Государева почта + Заутреня в Рапалло | страница 106
Цветов не мог без улыбки смотреть на Стеффенса — прелюбопытного человека сотворила природа! Сейчас он был быстр и воодушевлен, бородка его взлохматилась, хохолок стал дыбом, Цветову показался американец этаким злым духом, каким этот дух мнился людям.
— Итак, самое главное — демократия? — Буллит осторожно подтолкнул Стеффенса к его последней фразе. — Демократия?
Стеффенс приумолк, собираясь с силами.
— Как я понимаю, достоинства каждой демократии в ее конечных результатах, а это значит, в достоинствах тех, кого она сделала своими лидерами…
— Вильсон — Ленин, это вы хотели сказать? Стеффенс смешался.
— Откровенно говоря, я не брал так высоко, но достаточно сравнить Чичерина с нашим Лансингом…

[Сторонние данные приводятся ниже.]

(* ===== verification/EthLife.v ===== *)
(** * Opening and closing a running Ethernet interface

    [s3c2510_open] establishes the invariant of [EthSpec], [s3c2510_close] ends it. *)

From S2P Require Import Prelude Mii Eth EthDev EthChip EthRing EthOps EthRun EthFilter EthOpen EthSpec.

Section Life.
Context {H : Type} `{EthHw H} `{SkbAlloc} {base : Z} `{L : !EthLaws H base}.
Implicit Types (s : Eth H) (u : Eth unit) (K : Chip -> Prop).

(** A start leaves a running interface. *)
Lemma wp_open u s :
  Closed u s -> memory u -> started (net u) = true ->
  wp s3c2510_open (fun r s' => r = S3C2510_SUCCESS /\ exists X u',
    Live (accepted u) (snd <$> delivered u) (fresh X) [] u' s' /\ xoff (net u') = false) no_stop s.
Proof.
  intros Cl Mem St. unfold s3c2510_open.
  apply wp_bind. eapply wp_mono; [by eapply wp_allocate| |done].
  intros _ s1 (X & u1 & R & [F1 F2 F3 F4] & IX & So & Ix).
  apply wp_bind. eapply wp_hw_start; [exact R|exact IX|]. clear R. intros im em s2 R.
  apply wp_bind. eapply wp_both; [intros; by eapply wp_unmask|exact R|]. clear R. intros im' em' s3 R.
  change (with_masks im' em' (with_masks im em u1)) with (with_masks im' em' u1) in R.
  set (K := fun c => flagged 0 c /\ enabled c) in *.
  assert (SK : stableA [] K) by (apply stableA_and; [apply flagged_stable|apply enabled_stable]).
  assert (Kp : keeps [MACCON] K).
  { intros o v c ->%list_elem_of_singleton [? ?]. by split. }
  assert (End : forall m b t s, ring (fresh X) K (phy_upd m b t (with_masks im' em' u1)) s ->
    wp (netif_start_queue ;; mret S3C2510_SUCCESS) (fun r s' => r = S3C2510_SUCCESS /\ exists X u',
    Live (accepted u) (snd <$> delivered u) (fresh X) [] u' s' /\ xoff (net u') = false) no_stop s).
  { intros m b t s' R'. apply wp_bind. eapply wp_mnet; [exact R'|done|]. clear R'. intros s4 R'. apply wp_ret. split; [done|].
    exists X, (upd_net (set_xoff false) (phy_upd m b t (with_masks im' em' u1))).
    split; [split|]; [|by destruct So|by destruct Ix|done|..]; simpl; try done.
    - eapply ring_weaken; [exact R'|]. intros [? ?]. split; [apply prefix_nil|]. by split.
    - by rewrite F2, app_nil_r.
    - by rewrite F3, app_nil_r.
    - by rewrite F1. }
  apply wp_bind, wp_bind.
  eapply (wp_gets _ _ _ mii_on (mii_on u1)); [exact R|intros s' E; exact (f_equal mii_on E)|].
  destruct (mii_on u1) eqn:On; cbn [when].
  - eapply wp_mono; [eapply (wp_check_duplex (fresh X) K (SK _ _ _) Kp (with_masks im' em' u1)); [exact On|exact R]| |done].
    clear R. intros [] s4 (m & b & R). by eapply End.
  - apply wp_ret. eapply End. rewrite (phy_upd_id (with_masks im' em' u1)) in R. exact R.
Qed.

(** After a close the driver has no buffer, and the interface can be opened again. *)
Lemma wp_close A0 D0 g l u s :
  Live A0 D0 g l u s -> wp s3c2510_close (fun r s' => r = 0 /\ exists u', Closed u' s' /\
    accepted u' = accepted u /\ delivered u' = delivered u) no_stop s.
Proof.
  intros Lv. pose proof (live_ring _ _ _ _ _ _ Lv) as R. pose proof (live_soft _ _ _ _ _ _ Lv) as So.
  unfold s3c2510_close.
  apply wp_bind. eapply wp_mnet; [exact R|done|]. clear R. intros s1 R.
  apply wp_bind. eapply (wp_gets _ _ _ mii_on (mii_on u)); [exact R|intros s' E; exact (f_equal mii_on E)|].
  assert (Go : forall u1 s1, ring g off u1 s1 -> Soft g u1 -> accepted u1 = accepted u -> delivered u1 = delivered u ->
    wp (release_buffers ;; mret 0) (fun r s' => r = 0 /\ exists u', Closed u' s' /\
      accepted u' = accepted u /\ delivered u' = delivered u) no_stop s1).
  { intros u1 s2 [[(T & X & ET & EX & _) O] Re Ba] [_ [L1 _] [L2 _] Ow] EA ED.
    assert (R' : idle (Some T) (Some X) (fun _ => True) u1 s2) by (split; [split_and!|..]; done).
    apply wp_bind, wp_bind. eapply wp_mono; [eapply wp_remove_skb; [exact R'|split_and!; done]| |done].
    clear R'. intros [] s3 (u2 & R2 & E1 & E2 & E3 & [? ? ?]).
    apply wp_bind. eapply wp_i_set_tx; [exact R2|]. clear R2. intros s4 R2.
    apply wp_bind. eapply wp_i_set_rx; [exact R2|]. clear R2. intros s5 R2. apply wp_ret, wp_ret.
    split; [done|]. exists u2. split_and!; [by split|congruence|congruence]. }
  apply wp_bind. destruct (mii_on u); cbn [when].
  - eapply wp_mnet; [exact R|done|]. clear R. intros s2 R.
    apply wp_bind. eapply wp_hw_init_running; [exact R|]. clear R. intros im em s3 R.
    eapply Go; [exact R|by destruct So|done|done].
  - apply wp_ret. apply wp_bind. eapply wp_hw_init_running; [exact R|]. clear R. intros im em s3 R.
    eapply Go; [exact R|by destruct So|done|done].
Qed.
End Life.
(* ===== verification/CfiSpec.v ===== *)
(** * The driver for AMD flash chips on a chip that keeps its laws

    Words, bytes and blocks: what [do_write_oneword], [cfi_amdstd_write],
    [cfi_amdstd_read] and [do_erase_oneblock] do to one chip on the 16-bit bus of
    the board. *)

From S2P Require Import Prelude FlashChip CfiChip Mtd Cfi.

(** ** Bytes of the flash *)

Section Bytes.
Context {F : Type} `{NorFlash F} {k : ChipKind} {L : ChipLaws F k}.
Implicit Types f : F.

(** [l] has been written at [a], and nothing else changed. *)
Definition stores f f' (a : Z) (l : bytes) : Prop :=
  holds f' a l /\ same_outside f f' a (Z.of_nat (length l)).
(** [l] needs no bit to be set. *)
Definition fits f (a : Z) (l : bytes) : Prop := forall i b, l !! i = Some b -> Z.land (flash_byte f (a + Z.of_nat i)) b = b.

Lemma stores_nil f a : stores f f a [].
Proof. split; [intros i b Hb; by rewrite lookup_nil in Hb|done]. Qed.

Lemma stores_app f f1 f2 a l1 l2 :
  stores f f1 a l1 -> stores f1 f2 (a + Z.of_nat (length l1)) l2 -> stores f f2 a (l1 ++ l2).
Proof.
  intros [H1 O1] [H2 O2]. split.
  - intros i b Hb. apply lookup_app_Some in Hb as [Hb|[Hl Hb]].
    + rewrite O2; [by apply H1|]. apply lookup_lt_Some in Hb. lia.
    + rewrite <- (H2 _ _ Hb). f_equal. lia.
  - intros x Hx. rewrite length_app, Nat2Z.inj_add in Hx. rewrite O2, O1 by lia. done.
Qed.

Lemma fits_app f a l1 l2 : fits f a (l1 ++ l2) -> fits f a l1 /\ fits f (a + Z.of_nat (length l1)) l2.
Proof.
  intros Hf. split; intros i b Hb.
  - apply Hf. by apply lookup_app_l_Some.
  - rewrite <- Z.add_assoc, <- Nat2Z.inj_add. apply Hf. rewrite lookup_app_r by lia.
    by replace (length l1 + i - length l1)%nat with i by lia.
Qed.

Буллит молчал, ничего не скажешь, в очередной раз Стеффенс сместил разговор в более чем деликатную сферу, грубо сместил.
— Русские… ярче?
Стеффенс спрятал глаза — этот разговор увел их слишком далеко.
— Может, и ярче.
27
Сергей заехал к брату на Неглинную. Пришел на память дядя Кирилл. Вспомнилась встреча с ним в банковском королевстве в предвоенном Петербурге. Вспомнил, как шел дядя Кирилл по залу, осиянному солнцем, распушив свои усища, и армия клерков провожала его изумленным взором, как будто то был не человек, а небесное тело, прочертившее след в околоземном пространстве и завершившее свой полет в сияющих покоях банка. А как теперь? Зал был едва ли не таким же, как в Петербурге, но только никто не сидел на своих местах. Люди двигались волнами, как могло показаться, ничего не видя. Те, в петербургском банковском королевстве, были как бы на одно лицо: темные костюмы, бороды и пейсы, безупречно выправленные проборы, разделившие редеющие волосы пополам с точностью до единой волосины, склеротический румянец, раскинувший по щекам ярко–красные деревца… А тут будто одеяло, сшитое из лоскутов, куда как пестро и не богато. Да был ли отродясь банковский зал таким? Ватники и безрукавки, меховые «обдер–гайчики», тулупы, тужурки и кучерские поддевки, выходные деми с наскоро нашитыми каракулевыми, котиковыми и бобровыми воротниками и шубы, сшитые из телячьих шкур, плохо выделанных и по этой причине дурно пахнущих, а ко всему этому валенки, валенки, валенки, сапоги на проспиртованной подошве, добытые из военных кладовых, трофейные башмаки на подковах, бурки, легкие, подшитые кожей, готовые вот–вот пуститься в пляс, ноговицы, унты, даже постолы и сандалии… Видно, это было время обеда, и в руках каждого, кто шел, была чашка с блюдцем. Чашки были разные: фарфоровые, фаянсовые и глиняные, в трещинах, стянутые проволочкой, с отхваченными краями, того особого тускло–желтого цвета, какой обретает даже нежнейший фарфор от прикосновения рук человеческих… И вся эта толпа, смятенная, возбужденная дыханием цикория и жареного лука, которое поднималось из полуподвала, где находилась банковская столовка, вся эта разноликая и разномастная толпа валила валом, готовая сшибить все, что возникало на ее пути, в том числе и собственного директора…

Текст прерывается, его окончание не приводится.